Les commerciaux et chargés de clientèle sont bien souvent soumis à des objectifs qui déterminent en partie leur rémunération et attestent de leur investissement professionnel.

Dans les sociétés de service informatique ou les sociétés d’intérim, des contrats temporaires peuvent être établis pour une durée estimée qui doit correspondre au temps nécessaire à la mise en œuvre d’un projet informatique ou d’une mission.

Les tâches et fonctions des salariés sont généralement définies dans une fiche de poste. Sans être une obligation légale, ce document constitue un référentiel auquel se rapporter en cas de conflit entre l’employé et l’employeur. L’employeur peut également mettre en place des entretiens d’évaluation afin de vérifier que les tâches ont bien été remplies et fixer de nouveaux objectifs qui entrent dans le cadre des fonctions de l’agent.

Le télétravail, révélateur de l’évolution du travail

femme en télétravail
École polytechnique sur FlickR, CC BY-SA 2.0

Le travail a beaucoup changé sous l’influence des innovations numériques. Il est devenu plus éclaté dans le temps et dans l’espace et le cadre professionnel se confond parfois avec la vie personnelle. Par ailleurs, le présentéisme et la surcharge de travail sont questionnés par des enquêtes récentes, dont celles de la DARES, organisme d’études du ministère du Travail. Certaines recommandent des rythmes différents voire allégés de travail pour une meilleure efficacité du travailleur. Le critère du temps de présence perd donc en pertinence pour mesurer le travail effectué.

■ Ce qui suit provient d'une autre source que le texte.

(** C1, as amended.  A task whose [interval_type] is none of days, weeks,
    months, kilometers, miles, and whose [last_performed] parses to a
    datetime: the due date is that datetime, a naive one first converted from
    the default time zone to UTC.  A value with an offset always converts (to
    itself); when the conversion returns, so does the computation: [next_due]
    is the ISO text of the due date cut to midnight, the "last_performed"
    attribute is the stored text, and the task is due exactly when today's
    local midnight is at or after that midnight.  When the conversion of a
    naive value leaves the calendar, the computation raises
    [OverflowError]. *)
Theorem unrecognized_interval_type_due
    (hass : HomeAssistant) (task : Task.t num) (v : Z) (ty lp : string)
    (parsed : Py.datetime) :
  Task.interval_value task = Some v ->
  Task.interval_type task = Some ty ->
  ty ∉ ["days"; "weeks"; "months"; "kilometers"; "miles"] ->
  Task.last_performed task = Some lp ->
  parse_datetime lp = Ok (Some parsed) ->
  (is_Some (Py.tzinfo parsed) -> aware hass parsed = Ok parsed) /\
  (Py.tzinfo parsed = None ->
   aware hass parsed = Py.astimezone (DEFAULT_TIME_ZONE hass) parsed 0) /\
  (forall last,
     aware hass parsed = Ok last ->
     _calculate_next_due_date last v ty = Ok (Some last) /\
     exists st,
       _update_state hass task = Ok st /\
       _attr_is_on st
       = (Py.utc (Py.replace_midnight last)
          <=? Py.utc (Py.replace_midnight (dt_util.now hass))) /\
       _attr_extra_state_attributes st !! "next_due"
       = Some (AStr (Iso.isoformat (Py.replace_midnight last))) /\
       _attr_extra_state_attributes st !! "last_performed"
       = Some (AStr lp)) /\
  (forall e,
     aware hass parsed = Raise e ->
     Py.tzinfo parsed = None /\ e = OverflowError /\
     _update_state hass task = Raise OverflowError).
Proof.
  intros Hv Hty Hun Hlp Hparse.
  destruct (not_in_known ty Hun) as (Hkm & Hd & Hw & Hm).
  assert (Hrun : _update_state hass task
                 = let* last := aware hass parsed in
                   let due_date := Py.replace_midnight last in
                   let* on :=
                     Py.ge (Py.replace_midnight (dt_util.now hass))
                           due_date in
                   Ok (mk_state on
                         (<["last_performed" := AStr lp]>
                            (<["next_due" := AStr (Iso.isoformat due_date)]>
                               (match Task.tag_id task with
                                | Some tag =>
                                    if truthy (Some tag)
                                    then <["tag_id" := AStr tag]>
                                           (<["interval_type" := AStr ty]>
                                              (<["interval_value" := AInt v]>
                                                 ∅))
                                    else <["interval_type" := AStr ty]>
                                           (<["interval_value" := AInt v]> ∅)
                                | None =>
                                    <["interval_type" := AStr ty]>
                                      (<["interval_value" := AInt v]> ∅)
                                end))))).
  { unfold _update_state. rewrite Hv, Hty. cbn [item rbind].
    rewrite Hkm, Hlp. cbn [item rbind]. rewrite Hparse. cbn [rbind].
    destruct (aware hass parsed) as [last|]; cbn [rbind]; [|reflexivity].
    unfold _calculate_next_due_date. rewrite Hkm, Hd, Hw, Hm. reflexivity. }
  split_and!.
  - intros [off Hoff]. unfold aware. by rewrite Hoff.
  - intros Hnaive. unfold aware, dt_util.as_utc. by rewrite Hnaive.
  - intros last Haware. split.
    { unfold _calculate_next_due_date. by rewrite Hkm, Hd, Hw, Hm. }
    rewrite Hrun, Haware. cbn [rbind]. cbv zeta.
    rewrite ge_utc;
      [|by eexists|destruct (aware_tzinfo _ _ _ Haware) as [off Hoff];
                   by exists off].
    cbn [rbind]. eexists. split; [reflexivity|].
    cbn [_attr_is_on _attr_extra_state_attributes].
    split; [reflexivity|]. split; by simplify_map_eq.
  - intros e Haware. destruct (aware_raises _ _ _ Haware) as [Hnaive ->].
    split_and!; [done|done|]. by rewrite Hrun, Haware.
Qed.

Lemma unparsable_date_fails_open_aux
    (hass : HomeAssistant) (task : Task.t num) (v : Z) (ty lp : string) :
  Task.interval_value task = Some v ->
  Task.interval_type task = Some ty ->
  is_distance ty = false ->
  Task.last_performed task = Some lp ->
  parse_datetime lp = Ok None ->
  exists st,
    _update_state hass task = Ok st /\
    _attr_is_on st = true /\
    _attr_extra_state_attributes st !! "next_due" = Some (AStr "unknown") /\
    _attr_extra_state_attributes st !! "last_performed" = Some (AStr lp).
Proof.
  intros Hv Hty Hkm Hlp Hparse.
  unfold _update_state. rewrite Hv, Hty. cbn [item rbind]. rewrite Hkm, Hlp.
  cbn [item rbind]. rewrite Hparse. cbn [rbind].
  eexists. split; [reflexivity|]. split; [reflexivity|].
  cbn [_attr_extra_state_attributes]. split; by simplify_map_eq.
Qed.

(** C7, as amended.  A calendar task whose [last_performed] text
    [parse_datetime] reports as no date (it returns [None]) is reported due,
    with [next_due] set to "unknown".  Where [parse_datetime] raises instead
    (a text of date form that names no valid date), nothing catches the
    exception: the computation raises it. *)
Theorem unparsable_date_fails_open
    (hass : HomeAssistant) (task : Task.t num) (v : Z) (ty lp : string) :
  Task.interval_value task = Some v ->
  Task.interval_type task = Some ty ->
  is_distance ty = false ->
  Task.last_performed task = Some lp ->
  (parse_datetime lp = Ok None ->
   exists st,
     _update_state hass task = Ok st /\
     _attr_is_on st = true /\
     _attr_extra_state_attributes st !! "next_due" = Some (AStr "unknown") /\
     _attr_extra_state_attributes st !! "last_performed" = Some (AStr lp)) /\
  (forall e,
     parse_datetime lp = Raise e -> _update_state hass task = Raise e).
Proof.
  intros Hv Hty Hkm Hlp. split.
  - by apply (unparsable_date_fails_open_aux hass task v ty lp).
  - intros e Hparse. unfold _update_state.
    rewrite Hv, Hty. cbn [item rbind]. rewrite Hkm, Hlp. cbn [item rbind].
    by rewrite Hparse.
Qed.

Lemma update_state_distance
    (hass : HomeAssistant) (task : Task.t num) (v : Z) (ty : string) :
  Task.interval_value task = Some v ->
  Task.interval_type task = Some ty ->
  is_distance ty = true ->
  match Task.last_odometer task with
  | None =>
      exists st,
        _update_state hass task = Ok st /\ _attr_is_on st = false /\
        _attr_extra_state_attributes st !! "next_due"
        = Some (AStr "unknown (odometer not available)") /\
        _attr_extra_state_attributes st !! "next_due_odometer" = None
  | Some l =>
      match num_add l v with
      | Raise e => _update_state hass task = Raise e
      | Ok n =>
          match _get_current_odometer hass task with
          | None =>
              exists st,
                _update_state hass task = Ok st /\ _attr_is_on st = false /\
                _attr_extra_state_attributes st !! "next_due"
                = Some (AStr "unknown (odometer not available)") /\
                _attr_extra_state_attributes st !! "next_due_odometer"
                = Some (ANum n)
          | Some c =>
              match format_0f n with
              | Raise e => _update_state hass task = Raise e
              | Ok text =>
                  exists st,
                    _update_state hass task = Ok st /\
                    _attr_is_on st = num_ge c n /\
                    _attr_extra_state_attributes st !! "next_due"
                    = Some (AStr (text +:+ " " +:+ ty)) /\
                    _attr_extra_state_attributes st !! "next_due_odometer"
                    = Some (ANum n)
              end
          end
      end
  end.
Proof.
  intros Hv Hty Hkm.
  unfold _update_state. rewrite Hv, Hty. cbn [item rbind]. rewrite Hkm.
  unfold _calculate_next_due_odometer. rewrite Hkm. cbn [negb].
  destruct (Task.tag_id task) as [[|? ?]|]; cbn [truthy];
    (destruct (Task.last_odometer task) as [l|]; cbn [rbind];
     [destruct (num_add l v) as [n|e]; cbn [rbind]; [|reflexivity];
      destruct (_get_current_odometer hass task) as [c|];
      [destruct (format_0f n) as [text|e]; cbn [rbind]; [|reflexivity]|]
     |destruct (_get_current_odometer hass task) as [c|]]);
    (eexists; split; [reflexivity|]);
    cbn [_attr_is_on _attr_extra_state_attributes];
    (split_and!; [done|by simplify_map_eq..]).
Qed.

(** C4, as amended.  On a distance task on which the number operations
    return ([L + V] when the last reading [L] is present, the formatting of
    the sum when the current reading is present too): the next-due odometer
    is [L + V] when [L] is present; the task is due exactly when both
    readings are present and the current one has reached [L + V]; with either
    reading absent it is not due and [next_due] is the "unknown" text.  Where
    a number operation raises, so does the computation. *)
Theorem distance_due
    (hass : HomeAssistant) (task : Task.t num) (v : Z) (ty : string) :
  Task.interval_value task = Some v ->
  Task.interval_type task = Some ty ->
  is_distance ty = true ->
  (numbers_computable hass task v ->
   exists st,
     _update_state hass task = Ok st /\
     (forall l, Task.last_odometer task = Some l ->
        exists n,
          num_add l v = Ok n /\
          _calculate_next_due_odometer (Some l) v ty = Ok (Some n) /\
          _attr_extra_state_attributes st !! "next_due_odometer"
          = Some (ANum n)) /\
     (_attr_is_on st = true <->
        exists l c n, Task.last_odometer task = Some l /\
                      _get_current_odometer hass task = Some c /\
                      num_add l v = Ok n /\ num_ge c n = true) /\
     (Task.last_odometer task = None \/
      _get_current_odometer hass task = None ->
        _attr_is_on st = false /\
        _attr_extra_state_attributes st !! "next_due"
        = Some (AStr "unknown (odometer not available)"))) /\
  (forall l e,
     Task.last_odometer task = Some l -> num_add l v = Raise e ->
     _update_state hass task = Raise e) /\
  (forall l n c e,
     Task.last_odometer task = Some l -> num_add l v = Ok n ->
     _get_current_odometer hass task = Some c -> format_0f n = Raise e ->
     _update_state hass task = Raise e).
Proof.
  intros Hv Hty Hkm.
  pose proof (update_state_distance hass task v ty Hv Hty Hkm) as Hrun.
  split_and!.
  - intros Hnum. unfold numbers_computable in Hnum.
    destruct (Task.last_odometer task) as [l|] eqn:Hl.
    + destruct (Hnum l eq_refl) as (n & Hn & Hfmt).
      assert (Hcalc : _calculate_next_due_odometer (Some l) v ty
                      = Ok (Some n)).
      { unfold _calculate_next_due_odometer. rewrite Hkm. cbn [negb].
        by rewrite Hn. }
      rewrite Hn in Hrun.
      destruct (_get_current_odometer hass task) as [c|] eqn:Hc.
      * destruct Hfmt as [text Htext]; [by eexists|]. rewrite Htext in Hrun.
        destruct Hrun as (st & Hst & Hon & Hnext & Hodo).
        exists st. split_and!; [done| |split|].
        -- intros l' [= <-]. by exists n.
        -- rewrite Hon. intros H. by exists l, c, n.
        -- intros (l' & c' & n' & [= <-] & [= <-] & Hn' & Hge).
           rewrite Hon. congruence.
        -- intros [?|?]; discriminate.
      * destruct Hrun as (st & Hst & Hon & Hnext & Hodo).
        exists st. split_and!; [done| |split|].
        -- intros l' [= <-]. by exists n.
        -- rewrite Hon. discriminate.
        -- intros (? & ? & ? & _ & ? & _). discriminate.
        -- done.
    + destruct Hrun as (st & Hst & Hon & Hnext & Hodo).
      exists st. split_and!; [done| |split|].
      * discriminate.
      * rewrite Hon. discriminate.
      * intros (? & ? & ? & ? & _). discriminate.
      * done.
  - intros l e Hl Hn. by rewrite Hl, Hn in Hrun.
  - intros l n c e Hl Hn Hc Hfmt. by rewrite Hl, Hn, Hc, Hfmt in Hrun.
Qed.


Lemma days_in_month_lower (y m : Z) : 28 <= Py.days_in_month y m.
Proof.
  unfold Py.days_in_month.
  repeat case_match; lia.
Qed.

Lemma relativedelta_add_months (last : Py.datetime) (n : Z) :
  1 <= Py.month last <= 12 ->
  1 <= Py.day last ->
  let total := Py.year last * 12 + (Py.month last - 1) + n in
  let y := total / 12 in
  let m := total mod 12 + 1 in
  Py.MINYEAR <= y <= Py.MAXYEAR ->
  Relativedelta.add last (Relativedelta.relativedelta n)
  = Ok (Py.mk_datetime y m (Z.min (Py.days_in_month y m) (Py.day last))
          (Py.hour last) (Py.minute last) (Py.second last)
          (Py.microsecond last) (Py.tzinfo last)).
Proof.
  intros Hm Hd total y m Hy.
  assert (Hcarry :
    (let '(years, months) := Relativedelta.relativedelta n in
     let y0 := Py.year last + years in
     let m0 := Py.month last in
     if months =? 0 then (y0, m0)
     else let m1 := m0 + months in
          if 12 <? m1 then (y0 + 1, m1 - 12)
          else if m1 <? 1 then (y0 - 1, m1 + 12) else (y0, m1)) = (y, m)).
  { subst y m total. unfold Relativedelta.relativedelta.
    destruct (Z.ltb_spec 11 (Z.abs n)) as [Hbig|Hsmall].
    - destruct (Z.lt_trichotomy n 0) as [Hneg|[->|Hpos]]; [| simpl in Hbig; lia |].
      + rewrite (Z.sgn_neg n Hneg).
        repeat match goal with
               | |- context [?a =? ?b] => destruct (Z.eqb_spec a b)
               | |- context [?a <? ?b] => destruct (Z.ltb_spec a b)
               end; f_equal; Z.div_mod_to_equations; lia.
      + rewrite (Z.sgn_pos n Hpos).
        repeat match goal with
               | |- context [?a =? ?b] => destruct (Z.eqb_spec a b)
               | |- context [?a <? ?b] => destruct (Z.ltb_spec a b)
               end; f_equal; Z.div_mod_to_equations; lia.
    - repeat match goal with
             | |- context [?a =? ?b] => destruct (Z.eqb_spec a b)
             | |- context [?a <? ?b] => destruct (Z.ltb_spec a b)
             end; f_equal; Z.div_mod_to_equations; lia. }
  unfold Relativedelta.add.
  destruct (Relativedelta.relativedelta n) as [years months].
  cbv zeta in Hcarry. rewrite Hcarry.
  unfold Py.replace_date.
  pose proof (days_in_month_lower y m).
  assert (Hm' : 1 <= m <= 12) by (subst m; Z.div_mod_to_equations; lia).
  replace ((Py.MINYEAR <=? y) && (y <=? Py.MAXYEAR) && (1 <=? m) && (m <=? 12)
           && (1 <=? Z.min (Py.days_in_month y m) (Py.day last))
           && (Z.min (Py.days_in_month y m) (Py.day last)
               <=? Py.days_in_month y m)) with true; [reflexivity|].
  symmetry. rewrite !andb_true_iff, !Z.leb_le. lia.
Qed.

Avec le télétravail, un nouveau pas est franchi : l’employé n’est plus sous surveillance visuelle.

De nombreuses entreprises avaient anticipé les mutations du travail et privilégié une culture du résultat, habituellement réservée aux cadres. Le salarié est autonome et responsable de la gestion de son temps et de ses moyens. Les tâches confiées sont listées et planifiées. Un contrôle de leur avancée est généralement prévu. Dans ces entreprises, l’organisation du travail a pu être transposée à distance pendant la période de télétravail imposée par la crise sanitaire.

D’autres n’y étaient pas préparées et ont reproduit leur moyens de contrôle de travail usuels, en posant des mouchards sur les ordinateurs des salariés ou en multipliant les appels téléphoniques par exemple. Le personnel encadrant a pu peiner à trouver sa place dans cette organisation, entre absence et omniprésence. Quant aux salariés, même ceux bien accompagnés par leur hiérarchie ont pu être déstabilisés par le bouleversement dans l’organisation de leur travail et de ses modalités d’encadrement. Ils ont pu ressentir l’obligation de justifier de leur implication par une forme de présentéisme virtuel, reproduisant le principe du contrôle par le temps de travail sous des formes nouvelles.

L’expérimentation du télétravail imposé a permis de faire prendre conscience aux salariés et à leur encadrement que les modalités du travail peuvent évoluer et que d’autres organisations sont possibles, même si elles ne sont pas forcément à la convenance ou à la portée de tous. Cette période particulière permet aussi de rappeler que les changements techniques ne feront pas évoluer le rapport au travail et à son organisation s’ils ne sont pas accompagnés par une réflexion humaine sur le sujet.